Work instructions: Each line below from the one containing "intros Hx Hb. unfold" through the one containing "- apply bind_Ret" is to be given again exactly, and no line outside that span.

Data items

====

(* ===== verification/Invariant.v ===== *)
(** * The keyspace is well-formed throughout the program

    From whatever files the program is started, whatever is asked of it and
    whatever its threads do, the two tables of the store agree: a deadline
    belongs to a key, and it is one that the arithmetic on times can bear.  The
    parts that write to the store, commands, the log's replay, snapshots from a
    file or from a master, and expiry, each keep this. *)

From S2P Require Import Prelude Resp UnorderedMap Store Keyspace StoreScan Stats Commands CommandSpec Dispatch Handler.
From S2P Require Import Encode Files Aof Rdb RdbFile Persistence PersistenceTheorems Journal Replication Server.
From S2P Require Import PollServer AsioServer Steps MasterStream Main Durable.

(** ** Snapshots *)

Definition fits (z : Z) : Prop := int64_min ≤ z ≤ int64_max.

Lemma fits_signed z : fits (to_signed 64 z).
Proof.
  unfold to_signed, fits, int64_min, int64_max. pose proof (Z.mod_pos_bound z (2 ^ 64) ltac:(lia)). split_if; lia.
Qed.

Lemma fits_checked z z' : checked64 z = Ret z' → fits z'.
Proof. intros [H ->]%checked64_Ret. unfold in_int64 in H. unfold fits. breflect. lia. Qed.

Lemma rdb_step_fits data opcode pending out r x :
  rdb_step data opcode pending out r = Ret x → fits pending → Forall (λ r, fits (expire_at r)) out →
  match x with
  | inl (out, _) => Forall (λ r, fits (expire_at r)) out
  | inr (pending, out, _) => fits pending ∧ Forall (λ r, fits (expire_at r)) out
  end.
Proof.
  intros H Hp Ho. unfold rdb_step in H.
  repeat match type of H with
    | (if ?b then _ else _) = _ => destruct b
    | (_ ≫= _) = Ret _ => apply bind_Ret in H as (? & ? & H)
    | context [let '(_, _) := ?y in _] => destruct y
    end; injection H as <-; try done.
  - by split; [apply fits_signed|].
  - split; [|done]. by eapply fits_checked.
  - split; [by vm_compute|]. apply Forall_app. by split; [|constructor].
Qed.

(** The deadlines of a snapshot are [std::int64_t]s, whatever the bytes. *)
Lemma rdb_parse_fits fuel payload recs err :
  rdb_parse fuel payload = Ret (recs, err) → Forall (λ r, fits (expire_at r)) recs.
Proof.
  assert (∀ data fuel pending out r, rdb_loop data fuel pending out r = Ret (recs, err) →
    fits pending → Forall (λ r, fits (expire_at r)) out → Forall (λ r, fits (expire_at r)) recs) as Hloop.
  { intros data. induction fuel0 as [|fuel0 IH]; intros pending out r H Hp Ho; cbn [rdb_loop] in H; [done|].
    destruct (eof _ _); [by injection H as <- <-|]. apply bind_Ret in H as ([opcode r1] & _ & H).
    destruct (negb _); [by injection H as <- <-|]. apply bind_Ret in H as (x & Hx & H).
    apply rdb_step_fits in Hx; [|done..]. destruct x as [[out' msg]|[[pending' out'] r2]]; [by injection H as <- <-|].
    destruct (negb _); [injection H as <- <-; constructor|]. destruct Hx. by eapply IH. }
  unfold rdb_parse. intros H.
  repeat match type of H with
    | (if ?b then _ else _) = _ => destruct b; [injection H as <- <-; constructor|]
    | match ?y with _ => _ end = _ => destruct y; [|done]
    end.
  eapply Hloop; [exact H|by vm_compute|constructor].
Qed.

(** ** The steps of the program *)

Section Invariant.
Context `{UM : UnorderedMap} {C : Type} {B : Backend C}.
Implicit Types (sv : Server C) (tbl : CommandTable (W:=Server C) (Link:=Link)).

Definition sound sv : Prop := store_wf (store_of sv) ∧ clock_wf (store_of sv).

Lemma sound_same sv sv' : store_of sv' = store_of sv → sound sv → sound sv'.
Proof. unfold sound. by intros ->. Qed.

Lemma sound_quiet sv sv' : quiet (store_of sv) (store_of sv') → sound sv → sound sv'.
Proof. intros Hq [Hw Hc]. split; [by apply Hq|]. eapply clock_wf_later; [apply Hq|done]. Qed.

Lemma dispatch_sound tbl args l sv r sv' :
  TableLaws tbl → dispatch tbl args l sv = Ret (r, sv') → sound sv → sound sv'.
Proof.
  intros L Hd [Hw Hc]. destruct (dispatch_good tbl args l sv r sv' L Hc Hd) as [Hl Hwf _].
  split; [auto|by eapply clock_wf_later].
Qed.

Lemma apply_silently_sound tbl args sv sv' :
  TableLaws tbl → apply_silently tbl args sv = Ret sv' → sound sv → sound sv'.
Proof.
  intros L. unfold apply_silently. destruct (dispatch _ _ _ _) as [[r sv1]| |] eqn:E; [|done..].
  intros [= <-]. by eapply dispatch_sound.
Qed.

Lemma bare_table_laws : TableLaws (bare_table (C:=C)).
Proof. by split. Qed.

Lemma replay_loop_sound fuel total remaining k sv sv' n torn err :
  replay_loop (apply_silently bare_table) fuel total remaining k sv = Ret (sv', n, torn, err) → sound sv → sound sv'.
Proof.
  revert remaining k sv.
  induction fuel as [|fuel IH]; intros remaining k sv H Hs; destruct remaining as [|c rest]; cbn [replay_loop] in H;
    [by injection H as <- <- <- <-|done|by injection H as <- <- <- <-|].
  destruct (status _); [|by injection H as <- <- <- <-..].
  destruct (args (parse_request (c :: rest))); [exact (IH _ _ _ H Hs)|].
  apply bind_Ret in H as (sv1 & H1 & H). apply (IH _ _ _ H).
  by eapply apply_silently_sound; [apply bare_table_laws|..].
Qed.

Lemma load_records_sound recs sv :
  Forall (λ r, fits (expire_at r)) recs → sound sv → sound (with_store (load_records recs (store_of sv)) sv).
Proof.
  intros Hr [Hw Hc]. unfold sound. rewrite store_of_with.
  split; [by apply load_records_wf|]. eapply clock_wf_later; [apply load_records_later|done].
Qed.

Lemma load_sound fuel sv err sv' : load fuel bare_table sv = Ret (err, sv') → sound sv → sound sv'.
Proof.
  unfold load. destruct (aof_enabled _); [|destruct (negb _)].
  - intros ([[[w n] torn] e] & H1 & H)%bind_Ret Hs. assert (sound w) as Hw.
    { unfold replay in H1. destruct (_ !! _); [by eapply replay_loop_sound|by injection H1 as <- <- <- <-]. }
    destruct e as [msg|]; [by injection H as <- <-|]. cbn [next_io] in H.
    destruct (aof_open _ _ _ _ _ _) as [[err' a] d]. injection H as <- <-. by apply (sound_same w).
  - by intros [= <- <-].
  - intros ([recs e] & H1 & H)%bind_Ret Hs. destruct e; injection H as <- <-; [done|].
    apply load_records_sound; [|done]. unfold rdb_load_file in H1.
    repeat (case_match; [|..]); try (injection H1 as <-; constructor); by eapply rdb_parse_fits.
Qed.

Lemma boot_sound fuel made x o cout port sv :
  (∀ i, 0 ≤ store_clock x i ≤ int64_max) → boot fuel made x o = Ret (cout, Started port sv) → sound sv.
Proof.
  intros Hx Hb. unfold boot in Hb. apply bind_Ret in Hb as ([err sv1] & H1 & Hb).
  apply load_sound in H1; [|split; [apply wf_new|exact Hx]]. destruct err; [done|].
  apply (sound_quiet sv1 (with_sv_store (store_size (sv_store sv1)).2 sv1)) in H1; [|apply quiet_size].
  destruct (store_size (sv_store sv1)) as [n s]. apply bind_Ret in Hb as (id & _ & Hb).
  destruct made; [done|]. destruct (replicaof_host o) as [|c h].
  - injection Hb as _ _ <-. by eapply sound_same; [|exact H1].
  - apply bind_Ret in Hb as ([[ok msg] sv2] & H2 & Hb). destruct ok; [|done]. injection Hb as _ _ <-.
    unfold repl_replicaof in H2. destruct (negb _); [by injection H2 as _ _ <-|].
    apply bind_Ret in H2 as (sv3 & [_ H3]%stop_replication_persist & [= _ <-]). by eapply sound_same; [|exact H1].
Qed.

(** A snapshot from the master is one that was parsed, as the link thread does
    before it posts it. *)
Definition from_snapshot (lab : label) : Prop :=
  match lab with
  | LTask (TaskResync records) => ∃ fuel payload err, rdb_parse fuel payload = Ret (records, err)
  | _ => True
  end.

Lemma task_sound t sv sv' : run_task server_table t sv = Ret sv' → from_snapshot (LTask t) → sound sv → sound sv'.
Proof.
  destruct t as [records|args]; cbn [run_task from_snapshot].
  - intros [= <-] (fuel & payload & err & Hr%rdb_parse_fits) [Hw Hc].
    eapply sound_same; [|apply (load_records_sound records (with_store (clear (store_of sv)) sv) Hr)]; [done|].
    unfold sound. rewrite store_of_with. split; [by apply wf_clear|done].
  - intros H _. eapply apply_silently_sound; [apply server_table_laws|exact H].
Qed.

Lemma step_sound lab sv sv' : step lab sv sv' → from_snapshot lab → sound sv → sound sv'.
Proof.
  intros [l args sv1 sv2 Hen He|t sv1 sv2 Ht|sv1 sv2 Hc|t sv1|cs sv1|st sv1 Hcs|l sv1|q now sv1 Hq] Hp Hs; try done.
  - destruct (execute_persist _ _ _ _ He) as (r & sv3 & Hd & E & _). apply (sound_same sv3); [done|].
    by eapply dispatch_sound; [apply server_table_laws|..].
  - by eapply task_sound.
  - unfold server_cron in Hc. pose proof (quiet_expire_cycle default_ExpiryConfig (sv_store sv1)) as Hq1.
    destruct (active_expire_cycle _ _) as [n s]. apply bind_Ret in Hc as ([s2 p2] & Hc%cron_quiet & [= <-]).
    eapply sound_quiet; [|exact Hs]. by eapply quiet_trans.
  - destruct t as [|e]; cbn [thread_effect]; [done|]. destruct (link_thread_ _); [|done].
    eapply sound_same; [|exact Hs]. by destruct e.
Qed.

(** C7: The keyspace is well-formed throughout the program.  Started on whatever
    files, with whatever options, and in every state that requests, tasks of
    the link thread, the cron task, the threads, and input and output lead to:
    no key has a deadline that is not in the table, every deadline is a 64-bit
    number other than the mark for none, and so the time to live of any key can
    be computed without overflow.  A run of either event loop goes through such
    states only.  Assumed is that the system clock gives non-negative 64-bit
    times, and that a snapshot posted by the link thread is one that was
    parsed. *)
Theorem program_store_invariant {EL : EventLoop C} fuel made x o cout port sv0 :
  (∀ i, 0 ≤ store_clock x i ≤ int64_max) → boot fuel made x o = Ret (cout, Started port sv0) →
  (∀ env b sv, loop_run env sv0 = Ret (b, sv) → ∃ tr, trace sv0 tr sv) ∧
  ∀ tr sv, trace sv0 tr sv → Forall (λ e, from_snapshot (did e)) tr →
    store_wf (store_of sv) ∧ ∀ k, defined (pttl k (store_of sv)).
Proof.
  intros Hx Hb. split; [intros env b sv; apply loop_run_reaches|]. apply boot_sound in Hb; [|done].
  intros tr sv Htr. induction Htr as [sv|lab sv sv1 tr sv' Hs Htr IH]; intros Hp.
  - split; [apply Hb|]. intros k. by apply pttl_defined; apply Hb.
  - apply Forall_cons in Hp as [Hp1 Hp]. apply IH; [|done]. by eapply step_sound.
Qed.

End Invariant.

(** ** Witness *)

Section Witness.
#[local] Existing Instance gmap_table.

Lemma program_store_invariant_witness :
  store_wf (store_of set_end) ∧ ∀ k, defined (pttl k (store_of set_end)).
Proof.
  destruct first_boot_started as [cout Hb].
  destruct (program_store_invariant (EL:=poll_loop) 0 (inr 6379) (outside 10 ∅) log_options cout 6379 first_boot)
    as [_ H]; [intros i; by vm_compute|exact Hb|].
  apply (H set_trace set_end); [exact set_traced|]. repeat constructor.
Defined.

End Witness.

====

Exercise output:
  intros Hx Hb. unfold boot in Hb. apply bind_Ret in Hb as ([err sv1] & H1 & Hb).
  apply load_sound in H1; [|split; [apply wf_new|exact Hx]]. destruct err; [done|].
  apply (sound_quiet sv1 (with_sv_store (store_size (sv_store sv1)).2 sv1)) in H1; [|apply quiet_size].
  destruct (store_size (sv_store sv1)) as [n s]. apply bind_Ret in Hb as (id & _ & Hb).
  destruct made; [done|]. destruct (replicaof_host o) as [|c h].
  - injection Hb as _ _ <-. by eapply sound_same; [|exact H1].
  - apply bind_Ret in Hb as ([[ok msg] sv2] & H2 & Hb). destruct ok; [|done]. injection Hb as _ _ <-.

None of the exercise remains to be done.